23 Nisan 2024, Salı Gazete Oksijen
29.10.2021 04:30

Biz öyle inanıyoruz

Bugünün meselesi gerçeğin ortaya çıkmaması ya da ortaya çıkmakta gecikmesi değil. Mesele, besbelli gözümüzün önünde duran gerçeklerin yeterince alıcısının olmaması. Hatta gerçeği, gören ama “Biz öyle düşünmüyoruz” diyen bir kitle söz konusu. Dolayısıyla artık “Gerçeği bilseler bu seçimleri yapmazlardı” demek, terk edilmesi gereken bir naiflik

Diyelim ki dünya düzdür, diyenlere kızgınsın... Peki bunu diyen birini dünyanın yuvarlak olduğuna nasıl ikna edersin? Gezegenin uzaydan çekilmiş bir fotoğrafını gösterirsin. Ama dünya düzdür diyen adam, kendinden emindir ve ‘Bu fotoşoplanmış,’ der. O zaman sen de bazı arkadaşlarınla uzaya şahsen gittiğini ve dünyanın yuvarlak olduğunu kendi gözlerinle gördüğünü söylersin. Cahil özgüveniyle sırıtıp cevap verir, ‘Biz, senin kim olduğunu iyi biliyoruz. Sen de o sahte haber takımından birisin’. Artık gerçekten kızmaya başlarsın. Bir uzay gemisi kiralar ve dünyanın yuvarlak olduğunu kendi gözleriyle görmesi için adamı uzaya götürürsün, dünyayı gösterirsin, ‘Bak işte, top gibi, yusyuvarlak!’ Cevap verir: ‘Valla biz öyle inanmıyoruz!’ Buyurun bakalım; sorun felsefi bir hal aldı. Şimdi, görmenin inanmaktan daha geçerli olduğunu kanıtlaman lazım. Saçmasapan bir mesele, birdenbire bilgi ile inanç arasında bir çatışmaya dönüştü. Su katılmamış aptallık karşısında gözlerini devirirsin ama yine de Orta Çağ’da kazanılmış olduğunu sandığın bir mücadele ile baş başasındır. Ve artık sorun politiktir. Bu salaklar ordusu karşısında, dünyanın yuvarlak olduğu gerçeğini hâkim kılmak, yani onu tek hakikat haline getirmek istiyorsan çoğunluğu oluşturman gerekir.
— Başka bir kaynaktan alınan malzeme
(* ===== verification/TemplatePlugin.v ===== *)
(** * The plugin template: template/src/main.cpp

    A REST service over a list of device names, with the routes and handlers of
    the template.  nlohmann's JSON is a parameter: what the plugin uses of it is
    the class [json_lib].  [s_devices] is part of what the handlers work on; each
    handler touches it in one critical section, which is one step here. *)

From S2P Require Import Prelude Utils Charconv Http HttpParser BodyProofs ParserTypes Restful HandlerShapes Stream Session SessionProofs ReadProofs Pipeline Scripted Config Paths.

Local Open Scope Z_scope.

(** ** JSON *)

Class json_lib (J : Type) : Type := {
  json_parse : bytes -> option J;                  (** [json::parse]: [None] is an exception *)
  json_dump : J -> bytes + std_exception;          (** [dump()] *)
  json_elements : J -> option (list J);            (** the elements, when [is_array()] *)
  json_string : J -> option bytes;                 (** [get<std::string>()], when [is_string()] *)
  json_find : J -> bytes -> option J;              (** [find(key)] *)
  json_array : list J -> J;                        (** [json::array()] and [push_back] *)
  json_device : Z -> bytes -> J;                   (** [{{"id", index}, {"name", name}}] *)
}.

(** [std::random_device]: [None] when its constructor throws, and otherwise the
    bytes [byte(rd)] gives, each of which may throw. *)
Abbreviation entropy := (option (nat -> option Z)).

Section template.
Context {J : Type} `{json_lib J}.

(** ** Helpers *)

(** The body a handler collects, and [s_devices]. *)
Record devices : Type := mk_devices {
  body : bytes;
  s_devices : list bytes;
}.
Definition set_devices (l : list bytes) (env : devices) : devices := mk_devices (body env) l.

Definition max_body_size : Z := 512 * 1024.

Definition bad_request (msg : bytes) : exn := ExResponse (make_response 400 msg []).
Definition no_such_device : exn := ExResponse (make_response 404 [] []).

(** [device_index(device)] *)
Definition device_index (device : bytes) : outcome exn Z :=
  let '(ptr, ec, index) := from_chars device in
  if bool_decide (ec = conv_ok) && bool_decide (ptr = length device) then Ok index
  else Throw (bad_request (bs "Invalid device id")).

(** [parse_body(body)] *)
Definition parse_json (b : bytes) : outcome exn J :=
  match json_parse b with
  | Some j => Ok j
  | None => Throw (bad_request (bs "Invalid JSON body"))
  end.

(** [read_body(stream, req)] up to the read: an empty body and its callback. *)
Definition collect_body : body_callback devices := fun buff =>
  modify (fun env => mk_devices (body env ++ buff) (s_devices env)).
Definition read_body (q : request devices) (env : devices) : request devices * devices :=
  (append_body_callback q collect_body max_body_size, mk_devices [] (s_devices env)).

Definition dump (j : J) : outcome exn bytes :=
  match json_dump j with inl b => Ok b | inr e => Throw (ExStd e) end.

(** ** The handlers

    What each does before it reads the request, and after. *)

(** The critical section of [get_devices]. *)
Definition devices_json (device : option Z) (l : list bytes) : outcome exn J :=
  match device with
  | None => Ok (json_array (imap (fun i name => json_device (Z.of_nat i) name) l))
  | Some index =>
      if index <? len l then Ok (json_array [json_device index (nth (Z.to_nat index) l [])])
      else Throw no_such_device
  end.

Definition get_devices (device : option bytes) : handler devices :=
  plain_handler (fun q env => Ok (q, env))
  (fun q env =>
    (index ← (match device with
              | Some d => Some <$> device_index d
              | None => Ok None
              end);
     res ← devices_json index (s_devices env);
     text ← dump res;
     Ok (make_response 200 text [(bs "Content-Type", bs "application/json")]), env)).

Definition expected_names : exn := bad_request (bs "Expected an array of device names").

(** The loop of [post_devices] over the elements. *)
Fixpoint device_names (js : list J) : outcome exn (list bytes) :=
  match js with
  | [] => Ok []
  | j :: js' =>
      match json_string j with
      | Some name => names ← device_names js'; Ok (name :: names)
      | None => Throw expected_names
      end
  end.

Definition post_devices : handler devices :=
  plain_handler (fun q env => Ok (read_body q env))
  (fun q env =>
    match (jb ← parse_json (body env);
           match json_elements jb with
           | None => Throw expected_names
           | Some js => device_names js
           end) with
    | Ok names => (Ok (make_response 200 [] []), set_devices names env)
    | Throw e => (Throw e, env)
    | Diverge => (Diverge, env)
    end).

(** The critical sections of [patch_device] and [delete_device]. *)
Definition rename_device (index : Z) (name : bytes) (env : devices) : outcome exn response * devices :=
  if index <? len (s_devices env)
  then (Ok (make_response 200 [] []), set_devices (<[Z.to_nat index := name]> (s_devices env)) env)
  else (Throw no_such_device, env).
Definition erase_device (index : Z) (env : devices) : outcome exn response * devices :=
  if index <? len (s_devices env)
  then (Ok (make_response 200 [] []), set_devices (delete (Z.to_nat index) (s_devices env)) env)
  else (Throw no_such_device, env).

Definition new_name (jb : J) : outcome exn bytes :=
  match json_find jb (bs "name") ≫= json_string with
  | Some name => Ok name
  | None => Throw (bad_request (bs "Expected a " ++ [chr 34] ++ bs "name" ++ [chr 34] ++ bs " string"))
  end.

Definition patch_device (device : bytes) : handler devices :=
  plain_handler (fun q env => index ← device_index device; Ok (read_body q env))
  (fun q env =>
    match (index ← device_index device; jb ← parse_json (body env); name ← new_name jb; Ok (index, name)) with
    | Ok (index, name) => rename_device index name env
    | Throw e => (Throw e, env)
    | Diverge => (Diverge, env)
    end).

Definition delete_device (device : bytes) : handler devices :=
  plain_handler (fun q env => Ok (q, env))
  (fun q env =>
    match device_index device with
    | Ok index => erase_device index env
    | Throw e => (Throw e, env)
    | Diverge => (Diverge, env)
    end).

(** ** The plugin *)

(** [s_restull_v1_root_node], [g_token_algorithm] and [g_token_secret] *)
Record plugin : Type := mk_plugin {
  s_restull_v1_root_node : restful_router (handler devices);
  g_token_algorithm : bytes;
  g_token_secret : bytes;
}.
Definition new_plugin : plugin := mk_plugin (new_router (bs "/v1/")) [] [].

(** What [add_method_handler] makes of a function: it is called with what
    [make_session] binds.  A pointer to a function has no default arguments. *)
Definition bound (ps : list param) (f : list value -> option (handler devices)) : method_handler (handler devices) :=
  fun route =>
    match make_session (mk_signature true false ps []) route with
    | Some (called_with vs) => Ok (f vs)
    | _ => Ok None
    end.

Definition get_handler := bound [p_optional] (fun vs =>
  match vs with [v_optional device] => Some (get_devices device) | _ => None end).
Definition post_handler := bound [] (fun vs => match vs with [] => Some post_devices | _ => None end).
Definition patch_handler := bound [p_string] (fun vs =>
  match vs with [v_string device] => Some (patch_device device) | _ => None end).
Definition delete_handler := bound [p_string] (fun vs =>
  match vs with [v_string device] => Some (delete_device device) | _ => None end).

(** [create_route(route)] and the calls of [add_method_handler] on it. *)
Definition add_route (route : bytes) (handlers : list (bytes * method_handler (handler devices))) : M plugin exn unit :=
  st ← get;
  ir ← lift (create_route (s_restull_v1_root_node st) route);
  modify (fun st => mk_plugin (fold_left (fun r mh => add_method_handler r ir.1 mh.1 mh.2) handlers ir.2)
                      (g_token_algorithm st) (g_token_secret st)).

Definition upper_letter (c : ascii) : ascii :=
  if (code "a" <=? code c) && (code c <=? code "z") then chr (code c - 32) else c.
Definition to_upper (s : bytes) : bytes := upper_letter <$> s.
Örgütlenmen şarttır; kendinle bu yuvarlak dünyadaki sayıları az gibi görünen aklı başında insanlar arasında bir dayanışma ruhu kurman gerekir. Ve sevgili dostum, bu iş dünya-düzdürcülere, iklim sorununu inkâr edenlere, Trump seçmenlerine, İngiltere’deki Brexit ya da Hindistan’daki Modi destekçilerine, kadın düşmanlarına, serbest piyasa savunucularına filan sinirlenmekten, onlara öfkelenmekten çok daha meşakkatlidir.” Bu uzun tiradı, Dublin’deki Maynooth Üniversitesi’nde, 2019’da verdiğim Dekanlık Konferansı’ndan sonra bir öğrenciyle konuşurken attım. Genç adam, daha fazla öfkeye sahip olmamız gerektiğini söylüyordu. Ben ise şunu savunuyordum; hakikat-ötesi dünyada öfke toplumsal hareketleri başlatmak için artık işe yaramıyor ve örgütlenmek için soğukkanlı bir inat gerekiyor. Bu hikâyenin sonunu yakında çıkacak HepBeraber: Daha İyi Bir Şimdi İçin On Seçenek kitabında okuyacaksınız. Ama şimdi hakikat ve gerçek arasındaki kopan bağdan ve hakikatin esasında politik bir mesele olmasından söz edelim.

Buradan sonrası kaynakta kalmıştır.